The audience came to hear Sokatch in conversation with NIF board member Dr. Yasmeen Abu Fraiha about the future of the Israeli-Palestinian conflict.
“We have to give credit where credit is due,” Sokatch said. But, as both Sokatch and Abu Fraiha pointed out, the cease-fire is “very, very fragile,” and the future of Gaza remains unknown.
“The bombing has stopped, but it’s not like life in the West Bank and Gaza is better,” said Abu Fraiha, an Israeli Bedouin physician and longtime peace activist who is completing a clinical fellowship in critical care medicine at Beth Israel Deaconess Medical Center in Boston. “People are still hungry. Seventy percent of Gaza is destroyed.”
In a way, some things are worse, she said, noting that medical evacuations are more difficult because fewer countries are willing to accept Gazan patients as there is no longer a hot war taking place.
A native of Tel Sheva, a Bedouin town in the Negev, Fraiha spent 16 straight hours in the ER in Beersheva’s Soroka Hospital on Oct. 7, 2023, treating victims of the Hamas attacks. They were Mizrahi Jews from Sderot and Ofakim, Ashkenazim from border kibbutzim, Thai and Nepalese workers, as well as Israeli Bedouins, some from so-called “unrecognized” villages that are not provided with bomb shelters.
“I looked around and thought, not only are our patients from all these backgrounds, but my colleagues who rushed in to help from all over the Negev — religious Jews, settlers, left-wing kibbutz members and many, many Bedouins,” Abu Fraiha recalled. “I had an epiphany: It’s not about Jew or Arab. The dividing line is between people who believe violence is the answer to the conflict and people who believe in the sanctity of life.”
Sokatch, a San Francisco resident who has been with the New Israel Fund for 17 years, discussed the ways in which Oct. 7 changed the relationship between Israelis and their government.
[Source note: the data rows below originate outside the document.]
Lemma cons_app c (a b : string) : String c a +:+ b = String c (a +:+ b).
Proof. done. Qed.
Lemma nil_app (a : string) : "" +:+ a = a.
Proof. done. Qed.
Lemma app_empty (s : string) : s +:+ "" = s.
Proof. induction s as [|c s IH]; [done|]. by rewrite !cons_app, IH. Qed.
Lemma app_assoc_s (a b c : string) : (a +:+ b) +:+ c = a +:+ (b +:+ c).
Proof. induction a as [|x a IH]; [done|]. by rewrite !cons_app, IH. Qed.
Lemma chars_app a b : chars_of (a +:+ b) = chars_of a ++ chars_of b.
Proof. induction a as [|x a IH]; [done|]. rewrite cons_app. cbn. f_equal. exact IH. Qed.
Lemma no_nl_app a b : no_nl (a +:+ b) <-> no_nl a /\ no_nl b.
Proof. unfold no_nl. rewrite chars_app. set_solver. Qed.
Lemma no_nl_cons c s : no_nl (String c s) <-> c <> NL /\ no_nl s.
Proof. unfold no_nl. cbn. set_solver. Qed.

(** ** Lines *)
Lemma lines_line l r : no_nl l -> lines (l +:+ nl +:+ r) = l :: lines r.
Proof.
  induction l as [|c l IH]; intros Hl.
  - change (lines (String NL r) = "" :: lines r). cbn [lines]. by rewrite decide_True.
  - apply no_nl_cons in Hl as [Hc Hl]. rewrite cons_app. cbn [lines]. rewrite decide_False by done. by rewrite IH.
Qed.
Lemma lines_unlines l : Forall no_nl l -> lines (unlines l) = l.
Proof. induction 1 as [|x l Hx _ IH]; [done|]. cbn [unlines foldr]. fold (unlines l). rewrite lines_line by done. by f_equal. Qed.
Lemma lines_no_nl s : Forall no_nl (lines s).
Proof.
  induction s as [|c s IH]; [constructor|]. cbn [lines]. case_decide.
  - constructor; [apply not_elem_of_nil|done].
  - destruct (lines s) as [|x ls]; inversion IH; subst; repeat constructor; try done.
    + apply no_nl_cons. split; [done|apply not_elem_of_nil].
    + by apply no_nl_cons.
Qed.

(** A text that was cut short has the same lines, the last one cut short. *)
Lemma lines_cut k s i x : lines (String.substring 0 k s) !! i = Some x -> exists y, lines s !! i = Some (x +:+ y).
Proof.
  revert s i x. induction k as [|k IH]; intros s i x; [by destruct s|].
  destruct s as [|c s]; [done|]. cbn [String.substring lines]. case_decide as Ec.
  - destruct i as [|i]; cbn; [intros [= <-]; by exists ""|apply IH].
  - specialize (IH s). destruct (lines (String.substring 0 k s)) as [|z zs] eqn:E.
    + destruct i; [|done]. intros [= <-]. destruct (lines s) as [|y ys]; [by exists ""|]. by exists y.
    + destruct (IH 0%nat z eq_refl) as [y Hy]. destruct (lines s) as [|t ts] eqn:Es; [done|]. cbn in Hy. simplify_eq.
      destruct i as [|i]; cbn; [intros [= <-]; by exists y|]. intros Hx. by apply (IH (S i) x).
Qed.

(** ** Blanks *)
Definition word (s : string) : Prop := Forall (fun c => is_ws c = false) (chars_of s).
Lemma word_back s : word s -> erase_back s = s.
Proof.
  induction s as [|c s IH]; [done|]. intros Hs. inversion Hs as [|? ? Hc Hw]; subst. cbn [erase_back]. rewrite IH by exact Hw.
  rewrite Hc. by destruct s.
Qed.
Lemma word_trimmed s : word s -> trimmed s = s.
Proof.
  intros Hs. unfold trimmed. assert (erase_front s = s) as ->; [|by apply word_back].
  destruct s as [|c s]; [done|]. inversion Hs as [|? ? Hc]; subst. cbn [erase_front]. by rewrite Hc.
Qed.
Lemma erase_back_nonblank s : erase_back s <> "" -> exists c, is_ws c = false /\ c ∈ chars_of s.
Proof.
  induction s as [|c s IH]; [done|]. cbn [erase_back]. intros Hs. destruct (is_ws c) eqn:Ec; [|exists c; set_solver].
  destruct (erase_back s); [done|]. destruct IH as (d & Hd & Hi); [done|]. exists d. set_solver.
Qed.
Lemma erase_back_last c s : erase_back s <> "" -> erase_back (String c s) = String c (erase_back s).
Proof. intros Hs. cbn [erase_back]. by destruct (erase_back s). Qed.
Lemma erase_back_idem s : erase_back (erase_back s) = erase_back s.
Proof.
  induction s as [|c s IH]; [done|]. destruct (decide (erase_back s = "")) as [E|E].
  - cbn [erase_back]. rewrite E. destruct (is_ws c) eqn:Ec; [done|]. cbn. by rewrite Ec.
  - rewrite erase_back_last by done. rewrite erase_back_last by (by rewrite IH). by rewrite IH.
Qed.
Lemma front_back s : (forall c r, s = String c r -> is_ws c = false) -> erase_front (erase_back s) = erase_back s.
Proof.
  destruct s as [|c s]; [done|]. intros Hc. specialize (Hc c s eq_refl). cbn [erase_back].
  destruct (erase_back s); cbn [erase_front]; rewrite ?Hc; cbn; by rewrite ?Hc.
Qed.
Lemma erase_front_head s c r : erase_front s = String c r -> is_ws c = false.
Proof. induction s as [|d s IH]; cbn; [done|]. destruct (is_ws d) eqn:E; [done|]. by intros [= -> ->]. Qed.
Lemma trimmed_idem s : trimmed (trimmed s) = trimmed s.
Proof.
  unfold trimmed at 1. unfold trimmed at 1. rewrite front_back; [apply erase_back_idem|].
  intros c r. apply erase_front_head.
Qed.

(** ** The kernel= line *)

(** A name that a kernel= line can carry. *)
Definition ifs_name (n : string) : Prop := word n /\ n <> "" /\ "#"%char ∉ chars_of n.
#[export] Instance ifs_name_dec n : Decision (ifs_name n).
Proof. apply and_dec; [apply Forall_dec; intros; apply bool_eq_dec|apply and_dec; [apply not_dec, String.eq_dec|apply not_dec; apply _]]. Defined.

Lemma cut_none c s : c ∉ chars_of s -> cut c s = None.
Proof.
  induction s as [|d s IH]; [done|]. cbn. intros Hc. apply not_elem_of_cons in Hc as [Hd Hc]. rewrite decide_False by done.
  by rewrite IH.
Qed.
Lemma cut_app c a b : c ∉ chars_of a -> cut c (a +:+ String c b) = Some (a, b).
Proof.
  induction a as [|d a IH]; intros Hc; [rewrite nil_app; cbn [cut]; by rewrite decide_True|]. apply not_elem_of_cons in Hc as [Hd Hc].
  rewrite cons_app. cbn [cut]. rewrite decide_False by done. by rewrite IH.
Qed.
Lemma after_app p s : after p (p +:+ s) = Some s.
Proof. induction p as [|c p IH]; [by destruct s|]. rewrite cons_app. cbn [after]. by rewrite decide_True. Qed.
Lemma word_no_nl n : word n -> no_nl n.
Proof. intros Hw Hi. unfold word in Hw. rewrite Forall_forall in Hw. by apply Hw in Hi. Qed.

Lemma kernel_line n : ifs_name n -> kernel_ifs_from_line ("kernel=" +:+ n) = n.
Proof.
  intros (Hw & Hn & Hh). unfold kernel_ifs_from_line. change (skip_indent ("kernel=" +:+ n)) with ("kernel=" +:+ n).
  rewrite after_app, word_trimmed by done. by rewrite cut_none.
Qed.
Lemma kernel_line_no_nl n : ifs_name n -> no_nl ("kernel=" +:+ n).
Proof. intros (Hw & _ & _). apply no_nl_app. split; [|by apply word_no_nl]. unfold no_nl. by vm_compute; set_solver. Qed.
Because the government proved unable not only to protect its borders, but to provide needed social services in the days and weeks after the attacks, he said, civil society, mostly nonprofits, stepped in to do that work instead.
“Civil society pivoted on a dime,” he said. NIF financially supports many of those nonprofits, he said, describing them as “working for democracy and equality” in Israel. “Providing social services is supposed to be the job of the government, but in those weeks and months, we had to do it.”
Sokatch sees this shift as ongoing, both in Israel and in the United States, where he referenced the millions who protested Trump during “No Kings” demonstrations across America last month. “We live in an era of democratic recession,” he said. “We are the majority. We need to take to the streets to show we care.”
Asked by an audience member what has changed in Israel since the assassination of former Prime Minister Yitzhak Rabin exactly 30 years ago, Abu Fraiha said that while many on the left, including her, are “still grieving” his death, “things have really shifted in the past three years,” a period that began a year before Oct. 7 with the rise of the pro-democracy protest movement galvanized by Netanyahu’s proposed judicial reform.
“We are still far from his legacy,” she said, referring to Rabin’s dreams of peace between Israel and its Arab neighbors. “But his idea about the need for peace is gaining ground. With this war, people are realizing that you can’t ignore the situation with the Palestinians. It’s not something you can ‘manage.’”
“What Yasmeen just said is not to make us feel better,” Sokatch said. “In the last three years we have seen a civil society that is not giving those in power a minute’s rest. We have a civil society that is, in many ways, the envy of the world.”
Asked why they are not “in despair” over the situation in Gaza and inside Israel, both Sokatch and Abu Fraiha shook their heads.
“I don’t understand people who lose hope,” Abu Fraiha said. “We work with people who lost their homes, who lost family members, and they say, we are going to bring this government down and bring peace. How can you be in despair when you work with such people?”
“What chutzpah I’d have to have [in order] to lose hope,” said Sokatch. Quoting the great 20th-century rabbi and activist Abraham Joshua Heschel, Sokatch concluded, “Despair is a sin a Jew can’t afford.”